Task to carry out: How does the data below read from its first line through the line containing "- rewrite for_each_cons, (train_batch_spec"? Print those lines exactly.

Extracted data entries:
(** The mode the model is in after the loop over some batches: evaluation
    mode if a validation raised; training mode if a validation was
    completed; otherwise the mode it had. *)
Lemma train_batches_mode (e : nat) (l : list (nat * (images * list Z))) :
  forall (steps : Z) (running_loss : scalar) (s : Session),
    match for_each l (train_batch cuda_available epochs validateloader device criterion 5 e)
                   (steps, running_loss) s with
    | (Ok locals, s') =>
        fst locals = steps + Z.of_nat (List.length l) /\
        training (the_model s') =
          if steps / 5 <? (steps + Z.of_nat (List.length l)) / 5
          then true else training (the_model s)
    | (Raise _, s') => training (the_model s') = false
    end.
Proof.
  induction l as [|[i b] l IH]; intros steps running_loss s.
  - simpl. unfold ret. split; [lia|].
    rewrite Z.add_0_r, Z.ltb_irrefl. reflexivity.
  - rewrite for_each_cons, (train_batch_spec epochs validateloader criterion device_exists).
    destruct ((steps + 1) mod 5 =? 0) eqn:Etrig.
    + apply Z.eqb_eq in Etrig.
      destruct (Nat.eq_dec (num_batches validateloader) 0) as [Hm|Hm].
      * unfold bind.
        rewrite (validate_empty epochs validateloader criterion device_exists) by exact Hm.
        reflexivity.
      * unfold bind.
        rewrite (validate_spec epochs validateloader criterion device_exists) by exact Hm.
        unfold ret.
        match goal with
        | |- context [for_each l _ (?st, ?rl) ?s1] => specialize (IH st rl s1)
        end.
        match goal with
        | |- match ?r with _ => _ end => destruct r as [[locals|x] s']
        end; [|exact IH].
        destruct IH as [IH1 IH2]. split; [rewrite IH1; cbn [List.length]; lia|].
        rewrite IH2. cbn [the_model after_validation training set_training].
        replace (steps / 5 <? (steps + Z.of_nat (List.length ((i, b) :: l))) / 5) with true.
        -- destruct (_ <? _); reflexivity.
        -- symmetry. apply Z.ltb_lt. cbn [List.length].
           Z.div_mod_to_equations. lia.
    + apply Z.eqb_neq in Etrig.
      match goal with
      | |- context [for_each l _ (?st, ?rl) ?s1] => specialize (IH st rl s1)
      end.
      match goal with
      | |- match ?r with _ => _ end => destruct r as [[locals|x] s']
      end; [|exact IH].
      destruct IH as [IH1 IH2]. split; [rewrite IH1; cbn [List.length]; lia|].
      rewrite IH2.
      replace (training (the_model (add_log _ (after_step criterion b s))))
        with (training (the_model s))
        by (symmetry; apply (training_after_step criterion b s)).
      replace (steps / 5 <? (steps + Z.of_nat (List.length ((i, b) :: l))) / 5)
        with ((steps + 1) / 5 <? (steps + 1 + Z.of_nat (List.length l)) / 5); [reflexivity|].
      cbn [List.length].
      destruct (Z.ltb_spec ((steps + 1) / 5) ((steps + 1 + Z.of_nat (List.length l)) / 5)),
        (Z.ltb_spec (steps / 5) ((steps + Z.of_nat (S (List.length l))) / 5));
        try reflexivity; exfalso; Z.div_mod_to_equations; lia.
Qed.
(** The end of the search raises only when the plot is live and the loop
    had no turn to make. *)
Lemma wp_final_update live_plot max_iter w (Q : unit -> world -> Prop) E :
  (live_plot = true -> max_iter <= 0 -> E UnboundLocalError w) ->
  (Q () w) ->
  wp (if live_plot && (max_iter <? 1) then raise UnboundLocalError else mret ()) w Q E.
Proof.
  intros HE HQ. destruct live_plot; cbn [andb]; [|exact HQ].
  destruct (max_iter <? 1) eqn:Hz; [|exact HQ].
  apply Z.ltb_lt in Hz. apply wp_raise. apply HE; [reflexivity | lia].
Qed.

(** The loop keeps the history well formed, and raises only for want of a
    room or of a slot, or on a live plot with interval 0. *)
Lemma sa_loop_spec g F live_plot update_interval alpha stop_if_zero :
  ∀ todo it (st : sa_locals F) w,
  it = S (length (h_best_cost (hist st))) ->
  hist_ok (hist st) (best_cost st) ->
  wp (sa_loop g F live_plot update_interval alpha stop_if_zero todo it st) w
    (λ st' _, hist_ok (hist st') (best_cost st'))
    (λ _ _, rooms g = [] ∨ slots g = [] ∨ (live_plot = true ∧ update_interval = 0)).
Proof.
  induction todo as [|todo IH]; intros it st w Hit Hok; cbn [sa_loop].
  - apply wp_ret, Hok.
  - destruct (le_1e_8 F (T st)); [apply wp_ret, Hok|].
    apply wp_bind.
    eapply wp_mono; [apply neighbor_solution_spec | | intros _ w' [_ [He|He]]; auto].
    intros neighbor w1 _. apply wp_bind.
    eapply wp_mono; [apply cost_function_total | | intros ? ? []].
    intros neighbor_cost w2 _. apply wp_bind.
    eapply wp_post with (Q := λ (_ : bool) _, True).
    { destruct (neighbor_cost - current_cost st <? 0); [apply wp_ret, I|].
      apply wp_bind, wp_random_random. apply wp_ret, I. }
    intros accepted w3 _. apply wp_bind.
    eapply wp_post with
      (Q := λ (st' : sa_locals F) _,
              hist st' = hist st ∧ T st' = T st ∧ best_cost st' <= best_cost st).
    { destruct accepted.
      - eapply wp_mono; [apply accept_spec | auto | intros ? ? []].
      - apply wp_ret. repeat split. lia. }
    intros st' w4 (Hh & HT & Hb).
    destruct (hist_ok_log F it st' (best_cost st)) as [Hok' Hit'];
      [rewrite Hh; exact Hit | rewrite Hh; exact Hok | exact Hb|].
    apply wp_bind, wp_live_update; [auto|].
    destruct (stop_if_zero && (best_cost (log_history F it st') =? 0));
      [apply wp_ret, Hok'|].
    apply IH; [exact Hit' | exact Hok'].
Qed.

Lemma simulated_annealing_spec g F max_iter T0 alpha stop_if_zero live_plot
    update_interval w :
  wp (simulated_annealing g F max_iter T0 alpha stop_if_zero live_plot update_interval) w
    (λ '(_, bc, h) _, hist_ok h bc)
    (λ _ _, rooms g = [] ∨ slots g = []
            ∨ (live_plot = true ∧ (update_interval = 0 ∨ max_iter <= 0))).
Proof.
  unfold simulated_annealing. apply wp_bind.
  eapply wp_mono; [apply random_solution_spec | | intros _ w' [_ [He|He]]; auto].
  intros init w1 _. apply wp_bind.
  eapply wp_mono; [apply cost_function_total | | intros ? ? []].
  intros init_cost w2 _. apply wp_bind, wp_elements_of. apply wp_bind, wp_new_list.
  apply wp_bind. eapply wp_mono; [apply sa_loop_spec| |].
  - reflexivity.
  - cbn. split; [reflexivity|]. split; [|constructor].
    intros i j x y _ Hi. destruct i; discriminate Hi.
  - intros st w3 Hok. apply wp_bind, wp_final_update; [auto 6|].
    apply wp_ret. exact Hok.
  - intros _ w3 [He|[He|[Hl Hu]]]; auto 6.
Qed.

(** C5: in the history that a run returns, the best cost recorded at a
    later iteration is never above the best cost recorded at an earlier one;
    and a run does return its history when there is a room and a slot to
    draw and, if the plot is live, the interval is not 0 and there is a turn
    to make. *)
Theorem best_cost_non_increasing g F max_iter T0 alpha stop_if_zero live_plot
    update_interval w :
  (∀ b bc h w',
     simulated_annealing g F max_iter T0 alpha stop_if_zero live_plot update_interval w
     = (Ok (b, bc, h), w') ->
     ∀ p q i j x y,
       h_iter h !! p = Some i -> h_iter h !! q = Some j -> (i < j)%nat ->
       h_best_cost h !! p = Some x -> h_best_cost h !! q = Some y ->
       y <= x)
  ∧ (rooms g ≠ [] -> slots g ≠ [] ->
     (live_plot = true -> update_interval ≠ 0 ∧ 0 < max_iter) ->
     ∃ r w', simulated_annealing g F max_iter T0 alpha stop_if_zero live_plot
               update_interval w = (Ok r, w')).
Proof.
  pose proof (simulated_annealing_spec g F max_iter T0 alpha stop_if_zero live_plot
                update_interval w) as H.
  split.
  - intros b bc h w' Hrun. pose proof (wp_run _ _ _ _ _ _ H Hrun) as (Hit & Hmono & _).
    intros p q i j x y Hp Hq Hij Hx Hy. rewrite Hit in Hp, Hq.
    apply lookup_seq in Hp as [-> _]. apply lookup_seq in Hq as [-> _].
    apply (Hmono p q); [lia | exact Hx | exact Hy].
  - intros Hrooms Hslots Hplot. unfold wp in H.
    destruct (simulated_annealing g F max_iter T0 alpha stop_if_zero live_plot
                update_interval w) as [[r|e] w']; [eauto|].
    destruct H as [H|[H|[Hl H]]]; [contradiction | contradiction |].
    destruct (Hplot Hl) as [Hu Hm]. destruct H; [contradiction | lia].
Qed.

Lemma best_cost_non_increasing_witness :
  ∃ r w', simulated_annealing demo Qfloat 4 (Qmake 500 1) (Qmake 9997 10000) true
            true 5 (fresh_world [8; 3; 1; 4; 1; 5; 9; 2; 6]%N) = (Ok r, w').
Proof.
  destruct (best_cost_non_increasing demo Qfloat 4 (Qmake 500 1) (Qmake 9997 10000)
              true true 5 (fresh_world [8; 3; 1; 4; 1; 5; 9; 2; 6]%N)) as [_ Hok].
  apply Hok; [discriminate | discriminate |]. intros _. split; [discriminate | lia].
Defined.

(** * Further properties of the engine *)

(** ** The slot cache *)

Lemma parse_fresh_error label e : parse_fresh label = Raise e -> e = ValueError.
Proof.
  unfold parse_fresh. repeat case_match; congruence.
Qed.

(** The three ways a call of [parse_slot] can go: a hit, a miss that
    parses, a miss that fails. *)
Lemma parse_slot_cases label w :
  (∃ v, _slot_parsed w !! label = Some v ∧ parse_slot label w = (Ok v, w))
  ∨ (∃ v, _slot_parsed w !! label = None ∧ parse_fresh label = Ok v
          ∧ parse_slot label w
            = (Ok v, set_slot_parsed (<[label := v]> (_slot_parsed w)) w))
  ∨ (_slot_parsed w !! label = None ∧ parse_fresh label = Raise ValueError
     ∧ parse_slot label w = (Raise ValueError, w)).
Proof.
  unfold parse_slot. rewrite bind_run. unfold gets.
  destruct (_slot_parsed w !! label) as [v|] eqn:Hl; [left; eauto|].
  destruct (parse_fresh label) as [v|e] eqn:Hp.
  - right. left. exists v. auto.
  - right. right. rewrite (parse_fresh_error _ _ Hp). auto.
Qed.

(** X1: Memoization: a parse that succeeds is in the cache afterwards, the next
    call for the label returns the same value and changes nothing, and no
    other entry of the cache has changed.  A parse that fails raises
    [ValueError] and leaves the world as it was: failures are not cached. *)
Theorem parse_slot_memo label w :
  (∀ v, (parse_slot label w).1 = Ok v ->
     let w' := (parse_slot label w).2 in
     _slot_parsed w' !! label = Some v
     ∧ parse_slot label w' = (Ok v, w')
     ∧ w' = set_slot_parsed (<[label := v]> (_slot_parsed w)) w)
  ∧ (∀ e, (parse_slot label w).1 = Raise e ->
     e = ValueError ∧ (parse_slot label w).2 = w
     ∧ _slot_parsed w !! label = None).
Proof.
  destruct (parse_slot_cases label w)
    as [(v & Hl & Hrun) | [(v & Hl & Hp & Hrun) | (Hl & Hp & Hrun)]];
    rewrite Hrun; cbn [fst snd]; (split; [intros v' Hv | intros e He]);
    try discriminate.
  - injection Hv as <-. split; [exact Hl|]. split; [exact Hrun|].
    rewrite insert_id by exact Hl. symmetry. apply set_slot_parsed_id.
  - injection Hv as <-. cbn. split; [apply lookup_insert_eq|]. split; [|reflexivity].
    unfold parse_slot. rewrite bind_run. unfold gets. cbn [_slot_parsed set_slot_parsed].
    rewrite lookup_insert_eq. reflexivity.
  - injection He as <-. auto.
Qed.
(** [os.makedirs(p, exist_ok=exist_ok)], by recursion on the reversed path:
    the missing ancestors first, then the leaf, whose [OSError] is forgiven
    when [exist_ok] holds and the leaf is a directory. *)
Fixpoint makedirs_rev (exist_ok : bool) (rp : list string)
    (fs : gmap (list string) Node) : Exn + gmap (list string) Node :=
  match rp with
  | [] => if exist_ok then inr fs else inl (FileExistsError [])
  | tail :: rhead =>
      let above :=
        if path_exists (rev rhead) fs then inr fs
        else
          match makedirs_rev exist_ok rhead fs with
          | inl (FileExistsError _) => inr fs
          | other => other
          end in
      match above with
      | inl e => inl e
      | inr fs1 =>
          match mkdir tail rhead fs1 with
          | inr fs2 => inr fs2
          | inl e =>
              if exist_ok && path_isdir (rev rp) fs1 then inr fs1 else inl e
          end
      end
  end.

Definition makedirs (p : list string) (exist_ok : bool)
    (fs : gmap (list string) Node) : Exn + gmap (list string) Node :=
  makedirs_rev exist_ok (rev p) fs.

(** [async_makedirs(path, exist_ok)]: [os.makedirs] on a worker thread,
    awaited. *)
Definition async_makedirs (path : list string) (exist_ok : bool)
    (fs : gmap (list string) Node) : Exn + gmap (list string) Node :=
  makedirs path exist_ok fs.

(** *** The configuration of the standard [logging] module *)

Inductive StdHandler := InterceptHandler | ForeignHandler (name : string).

Record StdLogger := mkStdLogger {
  sl_handlers : list StdHandler;
  sl_propagate : bool;
  sl_level : Z
}.
(** [with p.open("rb") as f: f.read()] *)
Definition read_bytes (p : Path) : M string :=
  fun w =>
    match lookup_node p w with
    | (Ok (File c), _) => (Ok c, w)
    | (Ok Dir, _) => (Raise IsADirectoryError, w)
    | (Raise e, _) => (Raise e, w)
    end.

(** [os.unlink(p)] *)
Definition unlink (p : Path) : M unit :=
  fun w =>
    match resolve w p with
    | Raise e => (Raise e, w)
    | Ok k =>
        match node_at (fs w) k with
        | Some (File _) => (Ok tt, set_fs (delete k (fs w)) w)
        | Some Dir => (Raise IsADirectoryError, w)
        | None => (Raise FileNotFoundError, w)
        end
    end.

(** [os.path.abspath]: the lexical normal form of a path. *)
Definition abspath (w : world) (p : Path) : list string :=
  fold_left step_into (tail p) (start w p).

End os.

(** ** shutil *)

Module shutil.

(** [_samefile(src, dst)] *)
Definition _samefile (src dst : Path) : M bool :=
  fun w =>
    match os.resolve w src, os.resolve w dst with
    | Ok ks, Ok kd =>
        match os.node_at (fs w) ks, os.node_at (fs w) kd with
        | Some _, Some _ => (Ok (bool_decide (ks = kd)), w)
        | _, _ => (Ok false, w)
        end
    | _, _ => (Ok false, w)
    end.

(** [_destinsrc(src, dst)] *)
Definition _destinsrc (src dst : Path) : M bool :=
  fun w => (Ok (bool_decide (os.abspath w src `prefix_of` os.abspath w dst)), w).

(** [copytree(src, real_dst, symlinks=True)] followed by [rmtree(src)]. *)
Definition copytree_rmtree (src real_dst : Path) : M unit :=
  fun w =>
    match os.resolve w src with
    | Raise e => (Raise e, w)
    | Ok ks =>
        match os.makedirs false (fs w) (os.start w real_dst) (tail real_dst) with
        | (Ok kd, f) => (Ok tt, set_fs (os.move_tree f ks kd) w)
        | (Raise e, f) => (Raise e, set_fs f w)
        end
    end.

(** [copy2(src, real_dst)] followed by [os.unlink(src)]. *)
Definition copy2_unlink (src real_dst : Path) : M unit :=
  data ← os.read_bytes src;
  os.with_open_w real_dst (fun f => os.write f data);;
  os.unlink src.

(** [shutil.move(src, dst)] *)
Definition move (src dst : Path) : M unit :=
  d ← os.isdir dst;
  same ← (if d then _samefile src dst else ret false);
  if same then os.rename src dst
  else
    real_dst ← (if d then
                  let real_dst := dst // name src in
                  e ← os.exists_ real_dst;
                  if e then raise ShutilError else ret real_dst
                else ret dst);
    try_except (os.rename src real_dst) is_OSError
      (fun _ =>
         sd ← os.isdir src;
         if sd then
           inside ← _destinsrc src dst;
           if inside then raise ShutilError else copytree_rmtree src real_dst
         else copy2_unlink src real_dst).

End shutil.

(** ** automation_bot/file_manager.py *)

Module file_manager.

(** Keys are lowercase file extensions (including the dot), values are
    folder names. *)
Record FileSortConfig : Type := {
  extension_map : gmap string string;
  other_folder : string
}.

Definition FileSortConfig_default : FileSortConfig := {|
  extension_map := list_to_map [
    (".pdf", "documents");
    (".doc", "documents");
    (".docx", "documents");
    (".txt", "documents");
    (".csv", "data");
    (".xlsx", "data");
    (".xls", "data");
    (".jpg", "images");
    (".jpeg", "images");
    (".png", "images");
    (".gif", "images");
    (".mp4", "videos");
    (".mkv", "videos");
    (".mp3", "audio")
  ];
  other_folder := "others"
|}.

Record FileManager : Type := {
  base_dir : Path;
  sort_config : FileSortConfig
}.

(** [FileManager(base_dir, sort_config)] *)
Definition __init__ (base_dir : Path) (sort_config : option FileSortConfig) : M FileManager :=
  os.mkdir base_dir;;
  ret {| base_dir := base_dir;
          sort_config := match sort_config with
                         | Some c => c
                         | None => FileSortConfig_default
                         end |}.

Definition _build_new_name (filename prefix suffix : string) : string :=
  let stem := pathlib.stem (pathlib.parse filename) in
  let ext := pathlib.suffix (pathlib.parse filename) in
  prefix +:+ stem +:+ suffix +:+ ext.

(** The body of the loop of [rename_files]. *)
Definition rename_one (prefix suffix : string) (path : Path)
    (renamed_files : list Path) : M (list Path) :=
  try_except
    (found ← os.exists_ path;
     if negb found then
       logger_warning "File not found, skipping rename: %s" [PStr (str path)];;
       ret renamed_files
     else
       let new_name := _build_new_name (name path) prefix suffix in
       new_path ← lift (with_name path new_name);
       logger_info "Renaming %s -> %s" [PStr (name path); PStr (name new_path)];;
       os.rename path new_path;;
       ret (renamed_files ++ [new_path])%list)
    is_Exception
    (fun exc =>
       logger_exception "Failed to rename file %s: %s" [PStr (str path)] exc;;
       ret renamed_files).

Definition rename_files (self : FileManager) (files : list Path)
    (prefix suffix : string) : M (list Path) :=
  for_in files (rename_one prefix suffix) [].

(** [extension_map.get(ext, other_folder)] on the lowercased extension. *)
Definition target_folder_of (cfg : FileSortConfig) (path_suffix : string) : string :=
  let ext := Str.lower path_suffix in
  match extension_map cfg !! ext with
  | Some folder => folder
  | None => other_folder cfg
  end.

(** The body of the loop of [sort_files_by_extension]. *)
Definition sort_one (self : FileManager) (path : Path)
    (sorted_files : list Path) : M (list Path) :=
  try_except
    (found ← os.exists_ path;
     if negb found then
       logger_warning "File not found, skipping sort: %s" [PStr (str path)];;
       ret sorted_files
     else
       let target_folder := target_folder_of (sort_config self) (pathlib.suffix path) in
       let target_dir := base_dir self // target_folder in
       os.mkdir target_dir;;
       let new_path := target_dir // name path in
       logger_info "Moving %s -> %s" [PStr (str path); PStr (str new_path)];;
       shutil.move path new_path;;
       ret (sorted_files ++ [new_path])%list)
    is_Exception
    (fun exc =>
       logger_exception "Failed to move file %s: %s" [PStr (str path)] exc;;
       ret sorted_files).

Output of the exercise:
(** The mode the model is in after the loop over some batches: evaluation
    mode if a validation raised; training mode if a validation was
    completed; otherwise the mode it had. *)
Lemma train_batches_mode (e : nat) (l : list (nat * (images * list Z))) :
  forall (steps : Z) (running_loss : scalar) (s : Session),
    match for_each l (train_batch cuda_available epochs validateloader device criterion 5 e)
                   (steps, running_loss) s with
    | (Ok locals, s') =>
        fst locals = steps + Z.of_nat (List.length l) /\
        training (the_model s') =
          if steps / 5 <? (steps + Z.of_nat (List.length l)) / 5
          then true else training (the_model s)
    | (Raise _, s') => training (the_model s') = false
    end.
Proof.
  induction l as [|[i b] l IH]; intros steps running_loss s.
  - simpl. unfold ret. split; [lia|].
    rewrite Z.add_0_r, Z.ltb_irrefl. reflexivity.
  - rewrite for_each_cons, (train_batch_spec epochs validateloader criterion device_exists).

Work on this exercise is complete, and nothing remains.